But now, we need to deal with the main problem: What happens if we do have a smooth curve, not a straight line or piecewise-linear graph, and we want to answer the same kinds of questions as we posed in the first post? Again, here’s how this might play out in a classroom setting.

Let’s go back to Charlie from the example in the previous post, who travels 100 meters over a 120-second time span to the cafeteria according to this graph:

The piecewise-linearity of this graph makes it easy to calculate Charlie’s velocity at (almost…) any point. But there’s a problem. Can a human being possibly change velocities, as Charlie does at t = 60 and t = 90, without slowing down first? That is clearly not in line with the laws of physics unless you have no mass. So, although the piecewise-linear graph can be a pretty good approximation to real life, in real life no person would ever move like this. Instead, Charlie’s motion is probably more like this:

Charlie’s story as told by this graph is basically the same as before. But now the curve is smoothed out where Charlie changes direction to account for the physical realities of motion. Now let’s ask the same kind of question as before: How fast was Charlie going at, say, 30 seconds?

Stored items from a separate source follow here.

(* ===== verification/TrackerRollup.v ===== *)
(** [src/tracker/rollup.rs]: the weighted completion of a subtree.  The
    weights are [f64]s, with the rounding of IEEE 754 addition and division. *)

From Stdlib Require Import ZArith SpecFloat.
From stdpp Require Import base strings list.
From S2P Require Import Prelude Numbers Vocab TrackerVocab.

(** [w.max(0.0)]: a NaN gives the other operand, and so does a negative. *)
Definition f64_max0 (w : f64) : f64 := if f64_ltb f64_zero w then w else f64_zero.

(** * The roll-up *)
Record LeafContribution := mkLeaf {
  leaf_status : WorkItemStatus;
  leaf_weight : f64;
  leaf_parametric : bool;
  leaf_universal_satisfied : bool;
}.

Record RollupResult := mkRollup {
  verified_fraction : f64;
  claimed_fraction : f64;
  leaf_count : Z;
  verified_leaves : Z;
  claimed_leaves : Z;
}.

Definition is_verified_done (l : LeafContribution) : bool :=
  if leaf_parametric l then leaf_universal_satisfied l else is_verified (leaf_status l).

Definition is_claimed_done (l : LeafContribution) : bool :=
  is_verified_done l || match leaf_status l with ClaimedDone => true | _ => false end.

(** The accumulators of [aggregate]. *)
Record accumulator := mkAcc {
  total_w : f64; verified_w : f64; claimed_w : f64;
  verified_n : Z; claimed_n : Z; counted_n : Z;
}.

Definition acc_zero : accumulator := mkAcc f64_zero f64_zero f64_zero 0 0 0.

(** One iteration of the loop of [aggregate]. *)
Definition add_leaf (a : accumulator) (leaf : LeafContribution) : accumulator :=
  if is_excluded_from_rollup (leaf_status leaf) then a
  else
    let w := f64_max0 (leaf_weight leaf) in
    let v := is_verified_done leaf in
    let c := is_claimed_done leaf in
    {| total_w := f64_add (total_w a) w;
       verified_w := if v then f64_add (verified_w a) w else verified_w a;
       claimed_w := if c then f64_add (claimed_w a) w else claimed_w a;
       verified_n := if v then (verified_n a + 1)%Z else verified_n a;
       claimed_n := if c then (claimed_n a + 1)%Z else claimed_n a;
       counted_n := (counted_n a + 1)%Z |}.

Definition accumulate (leaves : list LeafContribution) : accumulator := foldl add_leaf acc_zero leaves.

Definition aggregate (leaves : list LeafContribution) : RollupResult :=
  let a := accumulate leaves in
  let frac num := if f64_ltb f64_zero (total_w a) then f64_div num (total_w a) else f64_zero in
  {| verified_fraction := frac (verified_w a);
     claimed_fraction := frac (claimed_w a);
     leaf_count := counted_n a;
     verified_leaves := verified_n a;
     claimed_leaves := claimed_n a |}.

(** * Facts *)
Definition counted (l : LeafContribution) : bool := negb (is_excluded_from_rollup (leaf_status l)).

Definition count_if (p : LeafContribution → bool) (ls : list LeafContribution) : Z :=
  Z.of_nat (length (List.filter p ls)).

Lemma count_if_cons p l ls : count_if p (l :: ls) = ((if p l then 1 else 0) + count_if p ls)%Z.
Proof. unfold count_if. simpl. destruct (p l); simpl; lia. Qed.

Lemma accumulate_counts ls : ∀ a,
  counted_n (foldl add_leaf a ls) = (counted_n a + count_if counted ls)%Z ∧
  verified_n (foldl add_leaf a ls) =
    (verified_n a + count_if (fun l => counted l && is_verified_done l) ls)%Z ∧
  claimed_n (foldl add_leaf a ls) =
    (claimed_n a + count_if (fun l => counted l && is_claimed_done l) ls)%Z.
Proof.
  induction ls as [|l ls IH]; intros a; simpl; [unfold count_if; simpl; lia|].
  rewrite !count_if_cons. destruct (IH (add_leaf a l)) as (-> & -> & ->).
  unfold add_leaf, counted. destruct (is_excluded_from_rollup (leaf_status l)); simpl; [lia|].
  destruct (is_verified_done l), (is_claimed_done l); simpl; lia.
Qed.

Lemma count_if_le p q ls : (∀ l, p l = true → q l = true) → (count_if p ls ≤ count_if q ls)%Z.
Proof.
  intros Hpq. induction ls as [|l ls IH]; [done|]. rewrite !count_if_cons.
  destruct (p l) eqn:Ep; [rewrite (Hpq l Ep)|destruct (q l)]; lia.
Qed.

(** What the trustworthy half of an accumulator is. *)
Definition trusted (a : accumulator) : f64 * f64 * Z * Z :=
  (total_w a, verified_w a, verified_n a, counted_n a).

(** Two leaves that the trustworthy number cannot tell apart: they differ in
    the status at most, and neither status is verified or excluded. *)
Definition same_evidence (l l' : LeafContribution) : Prop :=
  leaf_weight l = leaf_weight l' ∧ leaf_parametric l = leaf_parametric l' ∧
  leaf_universal_satisfied l = leaf_universal_satisfied l' ∧
  (leaf_status l = leaf_status l' ∨
   counted l = true ∧ counted l' = true ∧
   is_verified (leaf_status l) = false ∧ is_verified (leaf_status l') = false).

Lemma add_leaf_trusted a a' l l' : trusted a = trusted a' → same_evidence l l' →
  trusted (add_leaf a l) = trusted (add_leaf a' l').
Proof.
  unfold trusted. intros [= H1 H2 H3 H4] (Hw & Hp & Hu & Hs). unfold add_leaf.
  assert (Hc : is_excluded_from_rollup (leaf_status l) = is_excluded_from_rollup (leaf_status l')).
  { destruct Hs as [->|(Hc & Hc' & _)]; [done|]. unfold counted in *.
    by rewrite negb_true_iff in Hc, Hc'; rewrite Hc, Hc'. }
  assert (Hv : is_verified_done l = is_verified_done l').
  { unfold is_verified_done. rewrite <- Hp, <- Hu. destruct Hs as [->|(_ & _ & -> & ->)]; done. }
  rewrite <- Hc, <- Hv, <- Hw. destruct (is_excluded_from_rollup (leaf_status l)); simpl.
  - congruence.
  - rewrite H1, H2, H3, H4. done.
Qed.

Lemma accumulate_trusted ls ls' : Forall2 same_evidence ls ls' → ∀ a a', trusted a = trusted a' →
  trusted (foldl add_leaf a ls) = trusted (foldl add_leaf a' ls').
Proof. induction 1; simpl; eauto using add_leaf_trusted. Qed.

(** Dividing a positive finite number by itself. *)
Lemma div_eucl_shift (m : positive) :
  Z.div_eucl (Z.shiftl (Zpos m) 53) (Zpos m) = ((2 ^ 53)%Z, 0%Z).
Proof.
  rewrite Z.shiftl_mul_pow2 by lia.
  assert (Hd : (Zpos m * 2 ^ 53 / Zpos m = 2 ^ 53)%Z) by (rewrite Z.mul_comm; by apply Z.div_mul).
  assert (Hm : ((Zpos m * 2 ^ 53) mod Zpos m = 0)%Z) by (rewrite Z.mul_comm; by apply Z_mod_mult).
  unfold Z.div in Hd. unfold Z.modulo in Hm.
  destruct (Z.div_eucl _ _) as [q r]. by subst.
Qed.

Lemma f64_div_self m e : f64_div (S754_finite false m e) (S754_finite false m e) = f64_one.
Proof.
  unfold f64_div, SFdiv, SFdiv_core_binary. rewrite !Z.sub_diag.
  change (0 - Z.min (fexp 53 1024 0) 0)%Z with 53%Z. cbv beta iota zeta.
  rewrite div_eucl_shift. assert (Hl : new_location (Zpos m) 0 = loc_Exact).
  { unfold new_location. by destruct (Z.even _). }
  rewrite Hl. vm_compute. reflexivity.
Qed.

(** When every counted leaf is done, both sums are the total. *)
Lemma accumulate_done ls : Forall (fun l => counted l = true → is_verified_done l = true) ls →
  ∀ a, verified_w a = total_w a → claimed_w a = total_w a →
  verified_w (foldl add_leaf a ls) = total_w (foldl add_leaf a ls) ∧
  claimed_w (foldl add_leaf a ls) = total_w (foldl add_leaf a ls).
Proof.
  induction 1 as [|l ls Hl Hls IH]; intros a Hv Hc; simpl; [done|].
  apply IH; unfold add_leaf, counted in *; destruct (is_excluded_from_rollup (leaf_status l)); auto; simpl;
    specialize (Hl eq_refl).
  - by rewrite Hl, Hv.
  - unfold is_claimed_done. by rewrite Hl, Hc.
Qed.

(** When none is, nothing was added to the verified sum. *)
Lemma accumulate_open ls : Forall (fun l => counted l = true → is_verified_done l = false) ls →
  ∀ a, verified_w (foldl add_leaf a ls) = verified_w a.
Proof.
  induction 1 as [|l ls Hl Hls IH]; intros a; simpl; [done|]. rewrite IH.
  unfold add_leaf, counted in *. destruct (is_excluded_from_rollup (leaf_status l)); [done|]. simpl.
  by rewrite (Hl eq_refl).
Qed.

Lemma accumulate_excluded ls : ∀ a, foldl add_leaf a (List.filter counted ls) = foldl add_leaf a ls.
Proof.
  induction ls as [|l ls IH]; intros a; simpl; [done|]. unfold counted at 1.
  destruct (is_excluded_from_rollup (leaf_status l)) eqn:E; simpl; [|apply IH].
  rewrite IH. f_equal. unfold add_leaf. by rewrite E.
Qed.

(** * Properties *)

(** The counts of the roll-up are exact and ordered: countable leaves,
    verified leaves and claimed leaves are the leaves with those properties,
    verified ≤ claimed ≤ countable; and deferred or cancelled leaves
    contribute to nothing, so filtering them out beforehand changes nothing. *)
Theorem rollup_counts_exact (ls : list LeafContribution) :
  let r := aggregate ls in
  leaf_count r = count_if counted ls ∧
  verified_leaves r = count_if (fun l => counted l && is_verified_done l) ls ∧
  claimed_leaves r = count_if (fun l => counted l && is_claimed_done l) ls ∧
  (0 ≤ verified_leaves r ≤ claimed_leaves r)%Z ∧ (claimed_leaves r ≤ leaf_count r)%Z ∧
  aggregate (List.filter counted ls) = r.
Proof.
  intros r. destruct (accumulate_counts ls acc_zero) as (Hc & Hv & Hcl).
  cbn [acc_zero counted_n verified_n claimed_n] in Hc, Hv, Hcl. rewrite Z.add_0_l in Hc, Hv, Hcl.
  fold (accumulate ls) in Hc, Hv, Hcl.
  unfold r. cbn [aggregate leaf_count verified_leaves claimed_leaves]. rewrite Hc, Hv, Hcl.
  split_and!; try done.
  - unfold count_if. lia.
  - apply count_if_le. intros l. unfold is_claimed_done. rewrite !andb_true_iff, orb_true_iff. tauto.
  - apply count_if_le. intros l. rewrite andb_true_iff. tauto.
  - unfold aggregate. replace (accumulate (List.filter counted ls)) with (accumulate ls); [done|].
    symmetry. apply accumulate_excluded.
Qed.

(** C35: a self-report never moves the trustworthy number: changing the
    status of any leaves among the statuses that are neither verified nor
    excluded (in particular claiming them done) leaves the verified fraction,
    the verified count and the leaf count unchanged, to the last bit. *)
Theorem self_report_inert (ls ls' : list LeafContribution)
    (Hsame : Forall2 same_evidence ls ls') :
  verified_fraction (aggregate ls) = verified_fraction (aggregate ls') ∧
  verified_leaves (aggregate ls) = verified_leaves (aggregate ls') ∧
  leaf_count (aggregate ls) = leaf_count (aggregate ls').
Proof.
  pose proof (accumulate_trusted ls ls' Hsame acc_zero acc_zero eq_refl) as Ht.
  unfold trusted in Ht. injection Ht as H1 H2 H3 H4. unfold aggregate, accumulate. simpl.
  by rewrite H1, H2, H3, H4.
Qed.

(** The ends of the scale are exact: when every countable leaf is done
    and the total weight is a positive finite number, both fractions are
    exactly 1.0; when none is done the verified fraction is zero (the weights
    are rounded on the way, the quotient is not). *)
Theorem rollup_endpoints (ls : list LeafContribution) (m : positive) (e : Z)
    (Htotal : total_w (accumulate ls) = S754_finite false m e) :
  (Forall (fun l => counted l = true → is_verified_done l = true) ls →
     verified_fraction (aggregate ls) = f64_one ∧ claimed_fraction (aggregate ls) = f64_one) ∧
  (Forall (fun l => counted l = true → is_verified_done l = false) ls →
     verified_fraction (aggregate ls) = f64_zero).
Proof.
  unfold aggregate. cbn [verified_fraction claimed_fraction]. rewrite Htotal.
  change (f64_ltb f64_zero (S754_finite false m e)) with true. cbv iota. split.
  - intros Hdone. destruct (accumulate_done ls Hdone acc_zero eq_refl eq_refl) as [Hv Hc].
    fold (accumulate ls) in Hv, Hc. rewrite Hv, Hc, Htotal. auto using f64_div_self.
  - intros Hopen. pose proof (accumulate_open ls Hopen acc_zero) as Hv.
    fold (accumulate ls) in Hv. by rewrite Hv.
Qed.

(** A parametric leaf counts as verified by its universal criterion
    alone, whatever its status: a single claimed or even pending parametric
    leaf whose corpus passed makes the verified fraction 1.0. *)
Theorem parametric_leaf_ignores_status (st : WorkItemStatus)
    (Hst : is_excluded_from_rollup st = false) :
  verified_fraction (aggregate [mkLeaf st f64_one true true]) = f64_one ∧
  verified_leaves (aggregate [mkLeaf st f64_one true true]) = 1%Z.
Proof. destruct st; try discriminate Hst; split; vm_compute; reflexivity. Qed.

(** * Instances *)
Definition leaf (st : WorkItemStatus) : LeafContribution := mkLeaf st f64_one false false.

Lemma self_report_inert_witness :
  verified_fraction (aggregate [leaf Verified; leaf InProgress]) =
  verified_fraction (aggregate [leaf Verified; leaf ClaimedDone]).
Proof.
  apply (self_report_inert [leaf Verified; leaf InProgress] [leaf Verified; leaf ClaimedDone]).
  apply Forall2_cons_2; [|apply Forall2_cons_2; [|apply Forall2_nil_2]];
    unfold same_evidence; simpl; auto 10.
Defined.

Lemma rollup_endpoints_witness :
  verified_fraction (aggregate [leaf Verified; leaf Verified; leaf Cancelled]) = f64_one.
Proof.
  apply (rollup_endpoints [leaf Verified; leaf Verified; leaf Cancelled]
    4503599627370496 (-51) ltac:(vm_compute; reflexivity)).
  repeat constructor; done.
Defined.

Lemma parametric_leaf_ignores_status_witness :
  verified_fraction (aggregate [mkLeaf ClaimedDone f64_one true true]) = f64_one.
Proof. apply (parametric_leaf_ignores_status ClaimedDone). reflexivity. Defined.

I like just to give this problem to the students to see what they can make of it. We’ve done instantaneous rates several times by this point, but all for piecewise-linear functions. That was easy; how can you adapt this method to a function that is not linear? Students who come up with any sort of idea at all usually come up with the right one: Somehow approximate the curve with a straight line at t = 30 and then measure that line’s slope.

Some students do this by arguing that the graph from t=0 to t=60  is essentially linear already; that tiny bit of curvature we see is so small it can be neglected, so just find the slope of the “line” from 0 to 60 using the origin (through which the graph clearly passes) and either (30, 50) or (60, 80). Other students will draw the tangent line to the graph at t = 30 — without ever having been told what a tangent line is or having seen one — and measure its slope. The first approach, of course, is using a secant line, the second one a tangent line.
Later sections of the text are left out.